> _MATERIAL FOR THIS EXERCISE_
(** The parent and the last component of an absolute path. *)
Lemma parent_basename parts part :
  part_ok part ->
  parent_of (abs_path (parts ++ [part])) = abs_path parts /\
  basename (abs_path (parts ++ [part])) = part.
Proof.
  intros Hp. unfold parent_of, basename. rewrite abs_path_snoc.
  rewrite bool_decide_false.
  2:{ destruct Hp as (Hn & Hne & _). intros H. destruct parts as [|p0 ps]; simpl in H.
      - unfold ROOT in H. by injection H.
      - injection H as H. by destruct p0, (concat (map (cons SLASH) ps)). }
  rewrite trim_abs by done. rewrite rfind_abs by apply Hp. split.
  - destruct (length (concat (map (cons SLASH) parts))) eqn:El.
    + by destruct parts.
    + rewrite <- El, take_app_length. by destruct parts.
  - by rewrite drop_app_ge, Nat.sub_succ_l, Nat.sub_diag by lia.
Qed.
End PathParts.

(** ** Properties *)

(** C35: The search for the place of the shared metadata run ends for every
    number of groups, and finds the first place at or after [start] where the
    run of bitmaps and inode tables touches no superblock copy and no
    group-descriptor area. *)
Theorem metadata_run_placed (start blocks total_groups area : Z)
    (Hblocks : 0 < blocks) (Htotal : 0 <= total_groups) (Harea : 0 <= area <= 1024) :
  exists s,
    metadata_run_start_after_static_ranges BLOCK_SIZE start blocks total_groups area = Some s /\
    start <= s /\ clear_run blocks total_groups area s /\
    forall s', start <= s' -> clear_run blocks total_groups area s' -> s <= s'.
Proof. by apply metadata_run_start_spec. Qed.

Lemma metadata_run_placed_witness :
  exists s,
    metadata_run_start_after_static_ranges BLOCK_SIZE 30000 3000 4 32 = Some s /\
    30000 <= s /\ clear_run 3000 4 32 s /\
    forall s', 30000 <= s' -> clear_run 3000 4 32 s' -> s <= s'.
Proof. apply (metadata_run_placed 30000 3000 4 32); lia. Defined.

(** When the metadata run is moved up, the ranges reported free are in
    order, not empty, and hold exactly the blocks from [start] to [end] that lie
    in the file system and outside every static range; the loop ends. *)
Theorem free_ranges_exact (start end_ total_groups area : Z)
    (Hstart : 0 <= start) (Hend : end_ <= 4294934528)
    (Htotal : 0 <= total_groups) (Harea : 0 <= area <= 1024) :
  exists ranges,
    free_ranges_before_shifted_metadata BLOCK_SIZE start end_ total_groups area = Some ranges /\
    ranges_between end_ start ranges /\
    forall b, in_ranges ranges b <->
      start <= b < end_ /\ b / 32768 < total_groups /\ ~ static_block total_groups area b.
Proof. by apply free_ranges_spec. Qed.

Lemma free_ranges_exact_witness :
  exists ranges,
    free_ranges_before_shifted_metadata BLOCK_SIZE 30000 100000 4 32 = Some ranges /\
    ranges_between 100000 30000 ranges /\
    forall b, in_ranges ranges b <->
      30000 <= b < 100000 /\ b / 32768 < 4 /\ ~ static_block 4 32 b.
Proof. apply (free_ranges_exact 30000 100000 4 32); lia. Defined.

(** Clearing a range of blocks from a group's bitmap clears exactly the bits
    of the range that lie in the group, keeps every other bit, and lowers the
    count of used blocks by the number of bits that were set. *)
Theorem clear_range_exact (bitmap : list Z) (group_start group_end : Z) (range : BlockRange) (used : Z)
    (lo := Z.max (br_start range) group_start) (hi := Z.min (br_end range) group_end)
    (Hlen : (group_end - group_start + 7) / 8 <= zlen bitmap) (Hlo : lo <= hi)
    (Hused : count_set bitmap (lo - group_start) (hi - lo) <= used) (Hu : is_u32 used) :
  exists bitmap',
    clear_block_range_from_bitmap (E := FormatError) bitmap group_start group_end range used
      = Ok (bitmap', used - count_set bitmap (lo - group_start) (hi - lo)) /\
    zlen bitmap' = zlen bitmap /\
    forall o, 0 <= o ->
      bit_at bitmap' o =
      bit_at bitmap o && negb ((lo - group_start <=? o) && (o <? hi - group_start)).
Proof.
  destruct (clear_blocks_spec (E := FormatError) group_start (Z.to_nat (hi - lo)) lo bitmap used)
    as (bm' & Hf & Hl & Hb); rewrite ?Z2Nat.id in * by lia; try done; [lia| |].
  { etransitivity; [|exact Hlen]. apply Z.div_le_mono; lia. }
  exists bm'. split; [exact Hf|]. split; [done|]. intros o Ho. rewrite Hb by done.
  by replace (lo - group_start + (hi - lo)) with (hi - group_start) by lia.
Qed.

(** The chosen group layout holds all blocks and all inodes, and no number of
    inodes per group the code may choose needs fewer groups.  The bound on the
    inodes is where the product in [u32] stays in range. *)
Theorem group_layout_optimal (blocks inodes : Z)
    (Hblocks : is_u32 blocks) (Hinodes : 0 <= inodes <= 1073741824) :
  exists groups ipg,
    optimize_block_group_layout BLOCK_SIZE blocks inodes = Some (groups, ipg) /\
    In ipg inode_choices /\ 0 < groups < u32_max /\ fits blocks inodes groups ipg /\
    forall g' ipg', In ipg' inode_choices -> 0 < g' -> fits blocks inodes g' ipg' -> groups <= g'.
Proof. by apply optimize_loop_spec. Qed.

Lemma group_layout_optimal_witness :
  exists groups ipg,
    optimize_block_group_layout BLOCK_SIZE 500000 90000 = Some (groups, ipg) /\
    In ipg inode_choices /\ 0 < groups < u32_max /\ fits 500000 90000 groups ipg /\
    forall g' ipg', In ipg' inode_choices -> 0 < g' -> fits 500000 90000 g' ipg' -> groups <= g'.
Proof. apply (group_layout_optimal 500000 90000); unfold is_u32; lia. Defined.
--
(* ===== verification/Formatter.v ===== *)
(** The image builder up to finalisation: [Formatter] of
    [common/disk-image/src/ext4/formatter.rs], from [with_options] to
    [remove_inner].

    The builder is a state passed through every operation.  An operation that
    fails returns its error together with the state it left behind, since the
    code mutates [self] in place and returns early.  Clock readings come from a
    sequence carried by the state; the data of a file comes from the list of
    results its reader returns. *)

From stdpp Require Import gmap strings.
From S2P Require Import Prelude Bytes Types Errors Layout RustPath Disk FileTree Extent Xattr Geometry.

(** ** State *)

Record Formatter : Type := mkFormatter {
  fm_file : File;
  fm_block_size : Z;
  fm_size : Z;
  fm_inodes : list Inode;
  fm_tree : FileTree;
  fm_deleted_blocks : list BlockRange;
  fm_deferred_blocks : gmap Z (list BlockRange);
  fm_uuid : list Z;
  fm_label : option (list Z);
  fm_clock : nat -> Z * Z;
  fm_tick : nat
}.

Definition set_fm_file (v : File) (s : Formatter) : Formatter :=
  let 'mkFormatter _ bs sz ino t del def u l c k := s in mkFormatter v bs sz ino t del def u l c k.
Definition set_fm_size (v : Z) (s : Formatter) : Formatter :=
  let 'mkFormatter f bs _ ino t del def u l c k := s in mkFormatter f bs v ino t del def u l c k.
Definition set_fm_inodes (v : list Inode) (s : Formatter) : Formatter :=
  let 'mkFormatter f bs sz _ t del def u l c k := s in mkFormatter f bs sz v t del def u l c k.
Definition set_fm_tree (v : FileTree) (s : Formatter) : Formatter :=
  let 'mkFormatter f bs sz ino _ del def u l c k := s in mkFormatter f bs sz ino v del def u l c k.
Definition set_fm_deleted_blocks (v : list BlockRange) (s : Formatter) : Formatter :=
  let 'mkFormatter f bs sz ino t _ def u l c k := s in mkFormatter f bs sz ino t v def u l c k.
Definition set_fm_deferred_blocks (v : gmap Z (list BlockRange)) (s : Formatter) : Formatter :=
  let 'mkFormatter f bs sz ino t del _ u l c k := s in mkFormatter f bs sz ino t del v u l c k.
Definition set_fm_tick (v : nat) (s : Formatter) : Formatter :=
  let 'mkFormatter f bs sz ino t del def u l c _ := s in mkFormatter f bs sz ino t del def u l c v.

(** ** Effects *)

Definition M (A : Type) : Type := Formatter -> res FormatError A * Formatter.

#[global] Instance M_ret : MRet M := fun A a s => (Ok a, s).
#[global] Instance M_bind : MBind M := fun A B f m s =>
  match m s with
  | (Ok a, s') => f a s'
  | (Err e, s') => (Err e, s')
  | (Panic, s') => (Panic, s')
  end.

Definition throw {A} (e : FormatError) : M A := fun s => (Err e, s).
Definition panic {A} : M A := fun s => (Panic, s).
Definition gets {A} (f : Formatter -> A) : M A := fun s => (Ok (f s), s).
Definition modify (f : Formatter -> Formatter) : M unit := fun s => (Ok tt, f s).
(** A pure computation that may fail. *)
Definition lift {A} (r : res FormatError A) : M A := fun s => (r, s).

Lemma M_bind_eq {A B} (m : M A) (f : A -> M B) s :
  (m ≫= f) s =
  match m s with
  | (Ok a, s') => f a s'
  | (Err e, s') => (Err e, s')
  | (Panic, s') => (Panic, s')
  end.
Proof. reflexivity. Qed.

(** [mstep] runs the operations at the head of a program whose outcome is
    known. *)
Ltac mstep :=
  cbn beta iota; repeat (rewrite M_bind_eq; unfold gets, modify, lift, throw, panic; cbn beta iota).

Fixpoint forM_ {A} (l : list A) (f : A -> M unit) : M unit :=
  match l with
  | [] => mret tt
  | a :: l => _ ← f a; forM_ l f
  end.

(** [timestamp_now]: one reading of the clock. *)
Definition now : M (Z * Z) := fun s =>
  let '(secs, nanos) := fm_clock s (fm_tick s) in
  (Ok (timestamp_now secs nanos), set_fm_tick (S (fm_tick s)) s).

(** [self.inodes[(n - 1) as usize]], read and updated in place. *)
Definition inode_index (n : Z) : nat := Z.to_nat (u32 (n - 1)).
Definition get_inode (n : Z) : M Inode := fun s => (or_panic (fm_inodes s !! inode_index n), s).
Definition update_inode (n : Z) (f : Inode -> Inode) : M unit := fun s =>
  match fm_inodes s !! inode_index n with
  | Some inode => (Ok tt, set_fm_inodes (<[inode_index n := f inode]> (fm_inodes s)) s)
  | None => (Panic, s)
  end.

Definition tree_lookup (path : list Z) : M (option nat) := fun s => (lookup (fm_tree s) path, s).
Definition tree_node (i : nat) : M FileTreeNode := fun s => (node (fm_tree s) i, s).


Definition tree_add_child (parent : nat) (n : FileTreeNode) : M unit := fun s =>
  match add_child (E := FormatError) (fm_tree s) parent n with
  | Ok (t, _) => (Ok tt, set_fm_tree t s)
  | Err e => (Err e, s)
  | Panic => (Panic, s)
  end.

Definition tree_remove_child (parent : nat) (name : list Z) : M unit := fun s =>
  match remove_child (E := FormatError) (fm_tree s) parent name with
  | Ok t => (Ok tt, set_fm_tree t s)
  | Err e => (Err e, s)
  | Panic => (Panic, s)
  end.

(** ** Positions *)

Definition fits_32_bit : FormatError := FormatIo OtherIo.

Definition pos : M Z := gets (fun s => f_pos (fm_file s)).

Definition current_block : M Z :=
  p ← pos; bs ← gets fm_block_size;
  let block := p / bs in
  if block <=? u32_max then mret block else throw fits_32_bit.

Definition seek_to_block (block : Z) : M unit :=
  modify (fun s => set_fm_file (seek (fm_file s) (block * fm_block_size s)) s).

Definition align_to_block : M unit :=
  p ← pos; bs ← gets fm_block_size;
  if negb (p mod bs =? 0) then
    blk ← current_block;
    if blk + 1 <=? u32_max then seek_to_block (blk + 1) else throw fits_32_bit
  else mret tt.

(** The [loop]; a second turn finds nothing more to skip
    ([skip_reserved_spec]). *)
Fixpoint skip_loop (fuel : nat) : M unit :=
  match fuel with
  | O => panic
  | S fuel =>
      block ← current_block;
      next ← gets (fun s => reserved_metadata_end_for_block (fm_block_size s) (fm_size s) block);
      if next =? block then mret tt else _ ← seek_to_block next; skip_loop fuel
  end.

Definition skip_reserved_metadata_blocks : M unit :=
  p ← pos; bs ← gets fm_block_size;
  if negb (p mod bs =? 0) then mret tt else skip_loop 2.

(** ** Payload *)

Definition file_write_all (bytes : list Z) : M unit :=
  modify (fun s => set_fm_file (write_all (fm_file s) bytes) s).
==
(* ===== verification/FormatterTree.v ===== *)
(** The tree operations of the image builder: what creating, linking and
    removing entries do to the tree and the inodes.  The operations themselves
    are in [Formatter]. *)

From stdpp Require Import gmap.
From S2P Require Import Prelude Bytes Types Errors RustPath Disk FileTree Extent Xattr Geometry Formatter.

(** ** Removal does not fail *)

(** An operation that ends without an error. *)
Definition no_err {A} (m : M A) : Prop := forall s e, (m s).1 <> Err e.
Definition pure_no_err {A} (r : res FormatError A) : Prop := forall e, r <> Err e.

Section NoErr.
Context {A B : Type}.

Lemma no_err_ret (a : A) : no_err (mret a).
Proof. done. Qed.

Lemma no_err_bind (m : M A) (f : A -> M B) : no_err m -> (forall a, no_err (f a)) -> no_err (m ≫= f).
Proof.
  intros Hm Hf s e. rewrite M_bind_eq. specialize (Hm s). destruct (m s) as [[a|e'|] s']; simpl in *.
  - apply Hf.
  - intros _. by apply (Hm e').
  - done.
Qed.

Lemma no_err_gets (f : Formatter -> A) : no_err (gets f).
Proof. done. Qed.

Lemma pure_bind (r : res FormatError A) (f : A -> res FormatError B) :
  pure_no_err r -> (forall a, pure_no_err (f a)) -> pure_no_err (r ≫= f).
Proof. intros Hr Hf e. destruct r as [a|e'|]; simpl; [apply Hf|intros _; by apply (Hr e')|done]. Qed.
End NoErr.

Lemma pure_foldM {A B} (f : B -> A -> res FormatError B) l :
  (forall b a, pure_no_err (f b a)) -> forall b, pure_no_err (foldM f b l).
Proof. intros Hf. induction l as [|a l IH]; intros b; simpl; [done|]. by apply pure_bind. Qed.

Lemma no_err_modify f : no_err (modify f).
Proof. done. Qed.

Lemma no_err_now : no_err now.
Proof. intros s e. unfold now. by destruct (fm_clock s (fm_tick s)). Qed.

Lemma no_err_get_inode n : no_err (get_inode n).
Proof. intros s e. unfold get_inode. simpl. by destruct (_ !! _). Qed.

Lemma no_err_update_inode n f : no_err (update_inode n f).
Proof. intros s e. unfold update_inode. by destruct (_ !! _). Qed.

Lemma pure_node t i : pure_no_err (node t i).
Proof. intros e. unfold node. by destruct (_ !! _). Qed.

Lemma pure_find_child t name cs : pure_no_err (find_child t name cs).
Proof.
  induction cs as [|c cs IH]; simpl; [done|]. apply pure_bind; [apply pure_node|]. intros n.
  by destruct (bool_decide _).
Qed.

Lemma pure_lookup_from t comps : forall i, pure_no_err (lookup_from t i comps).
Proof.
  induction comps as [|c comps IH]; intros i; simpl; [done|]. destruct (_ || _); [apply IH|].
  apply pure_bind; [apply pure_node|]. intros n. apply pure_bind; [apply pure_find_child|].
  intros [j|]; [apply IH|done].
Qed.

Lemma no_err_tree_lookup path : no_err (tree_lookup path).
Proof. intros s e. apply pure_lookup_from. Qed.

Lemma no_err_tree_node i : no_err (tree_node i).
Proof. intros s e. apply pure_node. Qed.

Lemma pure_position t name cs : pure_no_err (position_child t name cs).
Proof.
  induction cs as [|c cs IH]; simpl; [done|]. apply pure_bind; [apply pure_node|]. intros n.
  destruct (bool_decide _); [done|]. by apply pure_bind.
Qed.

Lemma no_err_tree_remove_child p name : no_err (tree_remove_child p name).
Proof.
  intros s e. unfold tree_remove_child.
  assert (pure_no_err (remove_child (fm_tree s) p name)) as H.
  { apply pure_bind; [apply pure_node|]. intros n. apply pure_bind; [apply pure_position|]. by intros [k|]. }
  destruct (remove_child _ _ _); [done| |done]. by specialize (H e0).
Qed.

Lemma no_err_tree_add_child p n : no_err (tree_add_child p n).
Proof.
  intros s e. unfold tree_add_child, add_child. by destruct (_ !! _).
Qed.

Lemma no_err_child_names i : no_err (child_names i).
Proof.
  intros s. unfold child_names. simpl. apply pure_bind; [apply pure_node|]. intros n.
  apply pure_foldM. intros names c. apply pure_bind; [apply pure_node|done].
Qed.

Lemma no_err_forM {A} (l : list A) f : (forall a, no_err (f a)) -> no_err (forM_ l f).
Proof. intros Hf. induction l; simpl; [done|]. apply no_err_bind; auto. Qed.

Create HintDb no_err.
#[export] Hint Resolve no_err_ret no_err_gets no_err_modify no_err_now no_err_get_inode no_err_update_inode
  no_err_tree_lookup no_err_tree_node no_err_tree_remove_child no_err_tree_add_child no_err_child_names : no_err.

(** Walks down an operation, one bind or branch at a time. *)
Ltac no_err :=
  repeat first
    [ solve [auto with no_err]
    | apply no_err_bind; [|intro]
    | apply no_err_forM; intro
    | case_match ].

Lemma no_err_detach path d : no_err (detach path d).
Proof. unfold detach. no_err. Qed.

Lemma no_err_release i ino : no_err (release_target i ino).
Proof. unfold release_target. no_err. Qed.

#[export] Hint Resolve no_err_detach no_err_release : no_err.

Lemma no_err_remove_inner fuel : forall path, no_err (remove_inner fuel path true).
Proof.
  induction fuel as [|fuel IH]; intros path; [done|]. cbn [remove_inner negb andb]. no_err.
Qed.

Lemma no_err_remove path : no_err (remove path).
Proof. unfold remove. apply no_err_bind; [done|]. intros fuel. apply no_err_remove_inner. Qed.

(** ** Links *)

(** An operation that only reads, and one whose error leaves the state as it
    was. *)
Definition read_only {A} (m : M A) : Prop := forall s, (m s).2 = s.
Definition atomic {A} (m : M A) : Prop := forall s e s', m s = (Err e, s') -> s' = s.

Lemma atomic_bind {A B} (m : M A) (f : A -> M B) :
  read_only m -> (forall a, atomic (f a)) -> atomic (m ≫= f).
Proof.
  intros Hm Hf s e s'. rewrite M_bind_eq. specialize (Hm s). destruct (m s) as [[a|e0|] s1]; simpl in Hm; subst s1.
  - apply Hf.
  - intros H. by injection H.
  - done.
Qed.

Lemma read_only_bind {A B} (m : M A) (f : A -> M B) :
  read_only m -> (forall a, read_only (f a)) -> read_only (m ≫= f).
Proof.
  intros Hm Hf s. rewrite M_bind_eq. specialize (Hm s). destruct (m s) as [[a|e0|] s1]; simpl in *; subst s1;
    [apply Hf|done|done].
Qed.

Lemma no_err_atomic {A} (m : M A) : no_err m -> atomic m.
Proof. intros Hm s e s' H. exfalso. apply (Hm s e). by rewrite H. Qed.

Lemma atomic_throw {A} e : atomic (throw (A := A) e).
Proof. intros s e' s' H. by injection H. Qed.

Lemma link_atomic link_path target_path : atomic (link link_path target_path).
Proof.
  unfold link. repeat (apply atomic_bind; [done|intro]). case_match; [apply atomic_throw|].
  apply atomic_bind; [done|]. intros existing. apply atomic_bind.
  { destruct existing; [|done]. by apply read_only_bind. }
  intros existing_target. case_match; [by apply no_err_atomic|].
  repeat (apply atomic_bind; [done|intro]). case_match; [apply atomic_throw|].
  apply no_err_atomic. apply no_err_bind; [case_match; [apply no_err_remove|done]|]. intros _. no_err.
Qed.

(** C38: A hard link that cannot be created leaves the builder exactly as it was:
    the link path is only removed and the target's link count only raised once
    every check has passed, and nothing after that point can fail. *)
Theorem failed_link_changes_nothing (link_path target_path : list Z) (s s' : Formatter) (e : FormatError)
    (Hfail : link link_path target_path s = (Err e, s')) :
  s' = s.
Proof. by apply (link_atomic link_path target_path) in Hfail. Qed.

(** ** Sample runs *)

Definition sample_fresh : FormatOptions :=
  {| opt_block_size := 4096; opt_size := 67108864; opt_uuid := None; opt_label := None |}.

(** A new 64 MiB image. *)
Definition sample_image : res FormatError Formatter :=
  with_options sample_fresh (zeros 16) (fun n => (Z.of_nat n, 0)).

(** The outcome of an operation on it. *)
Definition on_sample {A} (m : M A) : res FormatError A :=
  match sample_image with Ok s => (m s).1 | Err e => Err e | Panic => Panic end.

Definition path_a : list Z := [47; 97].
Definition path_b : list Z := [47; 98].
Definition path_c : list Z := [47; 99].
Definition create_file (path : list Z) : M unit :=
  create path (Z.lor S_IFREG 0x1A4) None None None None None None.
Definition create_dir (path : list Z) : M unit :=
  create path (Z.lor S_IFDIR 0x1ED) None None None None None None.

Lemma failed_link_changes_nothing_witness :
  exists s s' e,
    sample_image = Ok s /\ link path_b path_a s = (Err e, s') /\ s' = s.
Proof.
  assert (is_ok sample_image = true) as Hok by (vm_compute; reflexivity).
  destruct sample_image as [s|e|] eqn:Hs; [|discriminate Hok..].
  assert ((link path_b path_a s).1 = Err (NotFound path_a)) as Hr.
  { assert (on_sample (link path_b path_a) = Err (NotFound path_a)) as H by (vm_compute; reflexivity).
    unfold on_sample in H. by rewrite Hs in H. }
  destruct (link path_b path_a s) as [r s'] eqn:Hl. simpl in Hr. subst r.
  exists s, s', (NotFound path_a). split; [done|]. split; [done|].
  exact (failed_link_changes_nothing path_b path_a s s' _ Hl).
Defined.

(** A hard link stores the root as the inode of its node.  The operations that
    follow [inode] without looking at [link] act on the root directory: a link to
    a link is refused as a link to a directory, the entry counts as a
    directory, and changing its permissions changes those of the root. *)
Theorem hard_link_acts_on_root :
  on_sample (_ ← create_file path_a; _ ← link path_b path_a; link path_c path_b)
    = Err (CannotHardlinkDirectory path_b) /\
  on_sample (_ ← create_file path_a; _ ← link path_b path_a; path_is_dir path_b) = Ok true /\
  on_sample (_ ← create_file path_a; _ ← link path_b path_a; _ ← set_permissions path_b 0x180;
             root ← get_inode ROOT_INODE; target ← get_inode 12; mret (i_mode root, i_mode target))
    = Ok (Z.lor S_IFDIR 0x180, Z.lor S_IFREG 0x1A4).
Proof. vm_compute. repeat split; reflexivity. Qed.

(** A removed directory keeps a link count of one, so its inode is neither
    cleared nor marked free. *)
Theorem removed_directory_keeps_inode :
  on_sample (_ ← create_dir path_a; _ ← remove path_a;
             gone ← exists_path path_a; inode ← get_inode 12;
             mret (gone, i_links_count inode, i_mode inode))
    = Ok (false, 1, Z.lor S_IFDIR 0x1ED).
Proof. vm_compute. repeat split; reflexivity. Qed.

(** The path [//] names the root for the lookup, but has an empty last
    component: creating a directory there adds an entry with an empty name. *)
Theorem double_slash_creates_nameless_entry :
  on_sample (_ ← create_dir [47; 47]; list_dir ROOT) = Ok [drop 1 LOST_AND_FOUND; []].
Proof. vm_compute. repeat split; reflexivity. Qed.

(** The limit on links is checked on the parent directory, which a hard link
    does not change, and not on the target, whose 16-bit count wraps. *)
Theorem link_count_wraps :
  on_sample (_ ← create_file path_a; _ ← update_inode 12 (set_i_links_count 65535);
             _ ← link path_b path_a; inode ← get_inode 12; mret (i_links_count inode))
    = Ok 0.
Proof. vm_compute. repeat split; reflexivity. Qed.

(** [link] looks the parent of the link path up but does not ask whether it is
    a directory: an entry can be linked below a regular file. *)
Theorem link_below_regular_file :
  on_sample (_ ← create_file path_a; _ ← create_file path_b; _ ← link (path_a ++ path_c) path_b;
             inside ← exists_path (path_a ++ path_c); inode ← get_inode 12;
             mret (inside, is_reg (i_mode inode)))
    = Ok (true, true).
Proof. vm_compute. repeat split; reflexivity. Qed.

> _THE TASK_
Show each line of the material that includes the string "BlockRange" by copying it.

> _ANSWER AREA_
Theorem clear_range_exact (bitmap : list Z) (group_start group_end : Z) (range : BlockRange) (used : Z)
  fm_deleted_blocks : list BlockRange;
  fm_deferred_blocks : gmap Z (list BlockRange);
Definition set_fm_deleted_blocks (v : list BlockRange) (s : Formatter) : Formatter :=
Definition set_fm_deferred_blocks (v : gmap Z (list BlockRange)) (s : Formatter) : Formatter :=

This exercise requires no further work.